# Introduction to Neural Networks

Neural networks are a very flexible model by which to learn complex, high dimensional functions. For example, if we have a dataset (X, y)
where x \in X are 28 x 28 images, and y \in Y is an label, taking the form of an integer {1...10}. Our model could learn a function
that takes x as an input and outputs the most likely label i.e. f(x) : x \rightarrow y. Typically we will learn the condiional distribution
p(y|x). Here y is a discrete random variable (1..10) and x is an image, so p(y|X) will be a 10-element discrete probability distribution.
Note the model does not learn the probability distribution directly, but outputs 'logits' that we normalise with the softmax function
to get a probability distribution
so we will map x to l \in R^10 where each entry is
 represented by the vector $\mathbf{x}$ and a corresponding set of labels
p(y|X).

Therefore our model will approximate this function.

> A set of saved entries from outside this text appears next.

(** A definition with nothing in it but a protocol and a port. *)
Definition bare (proto : string) (port : Z) : MockDefinition :=
  {| Protocol := proto; Port := port;
     DefMeta := {| Name := ""; Description := "" |};
     Routes := []; DefOnMessage := None; Files := []; DefSFTPAuth := None;
     DefSession := None; DefContext := None; Functions := None; Import := [] |}.

Definition with_routes (def : MockDefinition) (rs : list Route) : MockDefinition :=
  {| Protocol := Protocol def; Port := Port def; DefMeta := DefMeta def;
     Routes := rs; DefOnMessage := DefOnMessage def;
     Files := Files def; DefSFTPAuth := DefSFTPAuth def;
     DefSession := DefSession def; DefContext := DefContext def;
     Functions := Functions def; Import := Import def |}.

(** The route of the loader's test: [GET /ping] answering [pong]. *)
Definition ping_route : Route :=
  {| Path := "/ping"; Method := "GET";
     Response := {| Status := 200; Headers := None; Body := "pong" |} |}.

End schema.

(** * The process and its surroundings *)

(** ** What the runtime reads and changes outside its own memory *)

Inductive fnode : Type :=
| FFile (content : string)
| FDir.

Inductive level : Type := Debug | Info | Warn | Error | Fatal.

(** A log entry: level, message and the fields attached to it. *)
Record entry := { lvl : level; msg : string; fields : list (string * string) }.

(** An accepted TCP connection: its number and what the one [Read] of the
    handler returns, the bytes received or an error. *)
Record Conn := { conn_id : nat; conn_input : error + string }.

(** A goroutine, by the call that was started with [go]. *)
Inductive task : Type :=
| TcpAcceptLoop (def : schema.MockDefinition)
| TcpHandleConnection (conn : Conn) (def : schema.MockDefinition)
| WsListenAndServe (def : schema.MockDefinition)
| HttpListenAndServe (def : schema.MockDefinition)
| SftpAcceptConnections
| SftpHandleConn (conn : nat).

(** [w_fs]: the files and directories, by cleaned path, relative ones from
    the working directory.  [w_web]: the status and body an HTTP GET of a
    URL answers; no entry, no answer.  [w_ports]: the TCP ports that are
    being listened on.  [w_mux]: the patterns registered with
    [http.DefaultServeMux].  [w_log]: the calls made to the logger, oldest
    first, whatever the level that the logger prints.
    [w_wire]: what was written to each connection, in order.  [w_closed]:
    the calls of [Close] on connections.  [w_spawned]: the goroutines
    started, in order. *)
Record World := {
  w_fs : gmap string fnode;
  w_web : gmap string (Z * string);
  w_ports : gset Z;
  w_mux : gset string;
  w_log : list entry;
  w_wire : list (nat * string);
  w_closed : list nat;
  w_spawned : list task
}.

Definition empty_world : World :=
  {| w_fs := ∅; w_web := ∅; w_ports := ∅; w_mux := ∅; w_log := [];
     w_wire := []; w_closed := []; w_spawned := [] |}.

(** ** Code that runs in the process

    A call returns, panics, or ends the process ([os.Exit], which
    [logrus]'s [Fatal] calls with status 1). *)
Inductive outcome (A : Type) : Type :=
| Returned (a : A)
| Panicked (reason : string)
| Exited (status : Z).
Arguments Returned {A} a.
Arguments Panicked {A} reason.
Arguments Exited {A} status.

Definition M (A : Type) : Type := World -> outcome A * World.

Definition ret {A} (a : A) : M A := fun w => (Returned a, w).

Definition bind {A B} (c : M A) (k : A -> M B) : M B :=
  fun w =>
    match c w with
    | (Returned a, w') => k a w'
    | (Panicked r, w') => (Panicked r, w')
    | (Exited s, w') => (Exited s, w')
    end.

Declare Scope go_scope.
Delimit Scope go_scope with go.
Notation "'let!' x ':=' c 'in' k" := (bind c (fun x => k))
  (at level 10, x pattern, c at level 100, k at level 200) : go_scope.
Notation "c ;;; k" := (bind c (fun _ => k))
  (at level 100, right associativity) : go_scope.
Open Scope go_scope.

Definition panic {A} (reason : string) : M A := fun w => (Panicked reason, w).

Definition modify (f : World -> World) : M unit := fun w => (Returned tt, f w).

Definition gets {A} (f : World -> A) : M A := fun w => (Returned (f w), w).

(** [defer d] around [body]: [d] runs when [body] returns and when it
    panics, not when the process exits. *)
Definition deferring {A} (d : M unit) (body : M A) : M A :=
  fun w =>
    match body w with
    | (Returned a, w') =>
        match d w' with
        | (Returned _, w'') => (Returned a, w'')
        | (Panicked r, w'') => (Panicked r, w'')
        | (Exited s, w'') => (Exited s, w'')
        end
    | (Panicked r, w') =>
        match d w' with
        | (Exited s, w'') => (Exited s, w'')
        | (_, w'') => (Panicked r, w'')
        end
    | (Exited s, w') => (Exited s, w')
    end.

Definition log_with (l : level) (m : string) (fs : list (string * string)) : M unit :=
  modify (fun w =>
    {| w_fs := w_fs w; w_web := w_web w; w_ports := w_ports w;
       w_mux := w_mux w;
       w_log := w_log w ++ [{| lvl := l; msg := m; fields := fs |}];
       w_wire := w_wire w; w_closed := w_closed w; w_spawned := w_spawned w |}).

Definition log (l : level) (m : string) : M unit := log_with l m [].

(** [logger.Fatal]: the entry, then [os.Exit(1)]. *)
Definition fatal {A} (m : string) : M A :=
  fun w => match log Fatal m w with (_, w') => (Exited 1, w') end.

(** [go t]. *)
Definition spawn (t : task) : M unit :=
  modify (fun w =>
    {| w_fs := w_fs w; w_web := w_web w; w_ports := w_ports w;
       w_mux := w_mux w; w_log := w_log w;
       w_wire := w_wire w; w_closed := w_closed w;
       w_spawned := w_spawned w ++ [t] |}).
(** * A shallow embedding of mm.c, an explicit-free-list allocator

    The allocator of [mm.c] manages one contiguous arena obtained from
    [mem_sbrk].  Every block carries a boundary tag (size and allocated
    bit) in a header and in a footer; free blocks are chained in a doubly
    linked list whose head cell sits at the very start of the arena.

    The embedding keeps the program's shape: memory is a byte-addressed
    store, the macros of the C file are small functions, and every routine
    is a computation in a state monad that can fault on an access outside
    the arena.

    The file has three parts: the program; the vocabulary in which its
    properties are stated (block lists, the heap invariant, what a walk
    shows); and the proofs, which end with the properties of the allocator
    and of whole sessions. *)

From Stdlib Require Import ZArith List Lia Bool.
Import ListNotations.
Open Scope Z_scope.

(** ** Machine integers and memory *)

Module Mem.

(** [size_t] and pointers are 64 bits wide; arithmetic wraps. *)
Definition wrap (z : Z) : Z := z mod 2 ^ 64.

(** The store maps every address to a byte (only the low eight bits of the
    stored integer are ever observed). *)
Definition memory := Z -> Z.

Definition byte_at (m : memory) (a : Z) : Z := m a mod 256.

Definition upd (m : memory) (a v : Z) : memory :=
  fun x => if x =? a then v else m x.

(** Little-endian multi-byte accesses, as on x86-64. *)
Fixpoint load_bytes (n : nat) (m : memory) (a : Z) : Z :=
  match n with
  | O => 0
  | S k => byte_at m a + 256 * load_bytes k m (a + 1)
  end.

Fixpoint store_bytes (n : nat) (m : memory) (a v : Z) : memory :=
  match n with
  | O => m
  | S k => store_bytes k (upd m a (v mod 256)) (a + 1) (v / 256)
  end.

Definition load (m : memory) (a : Z) : Z := load_bytes 8 m a.
Definition store (m : memory) (a v : Z) : memory := store_bytes 8 m a v.
(** * twty: a shallow embedding of twty.go and its specification

    The development follows the layout of [twty.go]:

    - the parts of Go's [strconv] and [strings] packages the program calls
      ([Atoi], [FormatInt], [Split], [TrimLeft], [NewReplacer]);
    - the option builders ([countToOpt], [timeFormatToOpt], [idToOpt] and
      their wrappers) and the date-shape check [isTimeFormat];
    - the output formatter ([toLocalTime], [showTweets]);
    - the profile store ([getConfig]) and the access-token step
      ([getAccessToken], [clientAuth]).

    Go strings are byte sequences: they are [string] (lists of 8-bit
    [ascii]).  A [map[string]string] is a [gmap string string]; every map
    the program hands to a builder is allocated (a literal or the result of
    another builder), so the nil map is not part of the model.  [int] and
    [int64] are integers in [Z] with the 64-bit wrap-around written out. *)

From Stdlib Require Import ZArith Ascii String List Bool Lia Floats.
From stdpp Require Import base option list strings gmap pretty.

Local Open Scope Z_scope.

(** ** Machine integers *)

Module GoInt.

(** [strconv.IntSize] on the 64-bit platforms the program is built for. *)
Definition intSize : Z := 64.

Definition maxUint64 : Z := 2 ^ 64 - 1.

(** Conversion to an unsigned [w]-bit integer. *)
Definition wrapU (w : Z) (n : Z) : Z := n mod 2 ^ w.
(** X19: the padding put on a password before it is base64-decoded adds
    at most three "=" signs and makes the length a multiple of 4; a password
    whose length already is one is left as it is. *)
Theorem pad_password_multiple_of_4 password :
  (String.length (pad_password password) mod 4 = 0)%nat ∧
  (∃ n, (n < 4)%nat ∧ pad_password password = password ++ equals_signs n)%string ∧
  ((String.length password mod 4 = 0)%nat → pad_password password = password).
Proof.
  unfold pad_password.
  pose proof (Nat.mod_upper_bound (String.length password) 4) as Hm.
  pose proof (Nat.div_mod_eq (String.length password) 4) as Hd.
  set (m := (String.length password mod 4)%nat) in *.
  set (q := (String.length password / 4)%nat) in *.
  assert (Hcases : (m = 0 ∨ m = 1 ∨ m = 2 ∨ m = 3)%nat) by lia.
  split_and!.
  - rewrite string_length_app, equals_signs_length, Hd.
    destruct Hcases as [Hc | [Hc | [Hc | Hc]]]; rewrite Hc.
    + change ((4 - 0) mod 4)%nat with 0%nat.
      replace (4 * q + 0 + 0)%nat with (q * 4)%nat by lia.
      apply Nat.Div0.mod_mul.
    + change ((4 - 1) mod 4)%nat with 3%nat.
      replace (4 * q + 1 + 3)%nat with ((q + 1) * 4)%nat by lia.
      apply Nat.Div0.mod_mul.
    + change ((4 - 2) mod 4)%nat with 2%nat.
      replace (4 * q + 2 + 2)%nat with ((q + 1) * 4)%nat by lia.
      apply Nat.Div0.mod_mul.
    + change ((4 - 3) mod 4)%nat with 1%nat.
      replace (4 * q + 3 + 1)%nat with ((q + 1) * 4)%nat by lia.
      apply Nat.Div0.mod_mul.
  - eexists. split; [|done]. apply Nat.mod_upper_bound. lia.
  - intros Hz. subst m. rewrite Hz.
    change ((4 - 0) mod 4)%nat with 0%nat. simpl equals_signs.
    clear. induction password as [|a s IH]; [done|].
    change (String a (String.append s "") = String a s). by rewrite IH.
Qed.

Section ConnectionFactoryProperties.
(** * Conditional Restricted Boltzmann Machine (crbm.py)

    A shallow embedding of the class [CRBM] of [crbm.py] and the
    properties of its energy function, its Gibbs transitions and its
    CD-k update.

    Conventions of the embedding.
    - Numbers of dtype [floatX] are real numbers ([R]); rounding is not
      modelled.
    - A one-dimensional array is a [list R], a two-dimensional array the
      list of its rows.  Theano raises when the shapes of two operands do
      not agree; the operations below are total (a missing entry counts
      as zero) and agree with Theano's on operands of agreeing shapes.
      The theorems that depend on shapes carry them as hypotheses.
    - A symbolic Theano expression is modelled by its value under the
      current values of the shared variables and of the inputs.
    - The random stream of [theano_rng] is an oracle: a sequence of
      uniform draws and a position in it.
    - [T.grad] is modelled by the derivatives it computes for the cost
      of CD, written out; [T_grad_is_gradient] proves that they are the
      gradient of that cost.
    - [k] is an integer ([Z]); [theano.scan] takes no step when
      [n_steps] is below 1.
    - The methods on the sampling path are written in a state and error
      monad over the object [self]; the others are functions of
      [self]. *)

From Stdlib Require Import Reals Lra Lia List ZArith Bool.
Import ListNotations.
Local Open Scope R_scope.

(** ** Arrays *)

Definition vector := list R.
Definition matrix := list vector.

(** Elementwise combination of two arrays of one dimension. *)
Fixpoint ewise (f : R -> R -> R) (u v : vector) : vector :=
  match u, v with
  | [], _ => map (f 0) v
  | _, [] => map (fun x => f x 0) u
  | x :: u', y :: v' => f x y :: ewise f u' v'
  end.

Definition vadd : vector -> vector -> vector := ewise Rplus.
Definition vsub : vector -> vector -> vector := ewise Rminus.
Definition vscale (c : R) (v : vector) : vector := map (Rmult c) v.

(** Elementwise combination of two arrays of two dimensions. *)
Fixpoint mewise (f : R -> R -> R) (a b : matrix) : matrix :=
  match a, b with
  | [], _ => map (map (f 0)) b
  | _, [] => map (map (fun x => f x 0)) a
  | r :: a', s :: b' => ewise f r s :: mewise f a' b'
  end.

Definition madd : matrix -> matrix -> matrix := mewise Rplus.
Definition msub : matrix -> matrix -> matrix := mewise Rminus.
Definition mmap (f : R -> R) (a : matrix) : matrix := map (map f) a.
Definition mscale (c : R) (a : matrix) : matrix := mmap (Rmult c) a.

(** A matrix plus a vector: the vector is broadcast over the rows. *)
Definition add_row (a : matrix) (b : vector) : matrix :=
  map (fun r => vadd r b) a.

Definition Rsum (v : vector) : R := fold_right Rplus 0 v.

Definition vdot (u v : vector) : R := Rsum (ewise Rmult u v).

(** Row vector times matrix: the combination of the rows of [n] with the
    entries of [m] as coefficients. *)
Fixpoint vecmat (m : vector) (n : matrix) : vector :=
  match m, n with
  | x :: m', r :: n' => vadd (vscale x r) (vecmat m' n')
  | _, _ => []
  end.

Definition ncols (a : matrix) : nat := length (hd [] a).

In this example, we will follow the [Pytorch](https://docs.pytorch.org/tutorials/beginner/basics/quickstart_tutorial.html) 'Getting Started' page to
train a simple model. Then, we will get a deeper grib on how these models work by implementing the model ourselves in Numpy, which requires calculating
the model update step ourselves.

## Coding up a Neural Network in Pytorch

This section follows [the pytorch inroducion](https://docs.pytorch.org/tutorials/beginner/basics/quickstart_tutorial.html)
almost exactly, so the notes will be light here.


### The data

We will use the MINST dataset, containing 28x28 images and associtesd label. e.g. an Image of a cap, with the label 0.
And image of a X, with the label 1. etc. for XXX images.

We will split the dataset into training and testing data.


In [3]:
import torch
from torch import nn
# DataLoader is an iterable around DataSet, which stores samples and their corresponding labels.
from torch.utils.data import DataLoader
from torchvision import datasets
from torchvision.transforms import ToTensor

training_data = datasets.FashionMNIST(
    root="data",  # root directory
    train=True,
    download=True,
    transform=ToTensor()
)

test_data = datasets.FashionMNIST(
    root="data",
    train=False,
    download=True,
    transform=ToTensor()
)



In [4]:
batch_size = 64

# Create data loaders
train_dataloader = DataLoader(training_data, batch_size=batch_size)
test_dataloader = DataLoader(test_data, batch_size=batch_size)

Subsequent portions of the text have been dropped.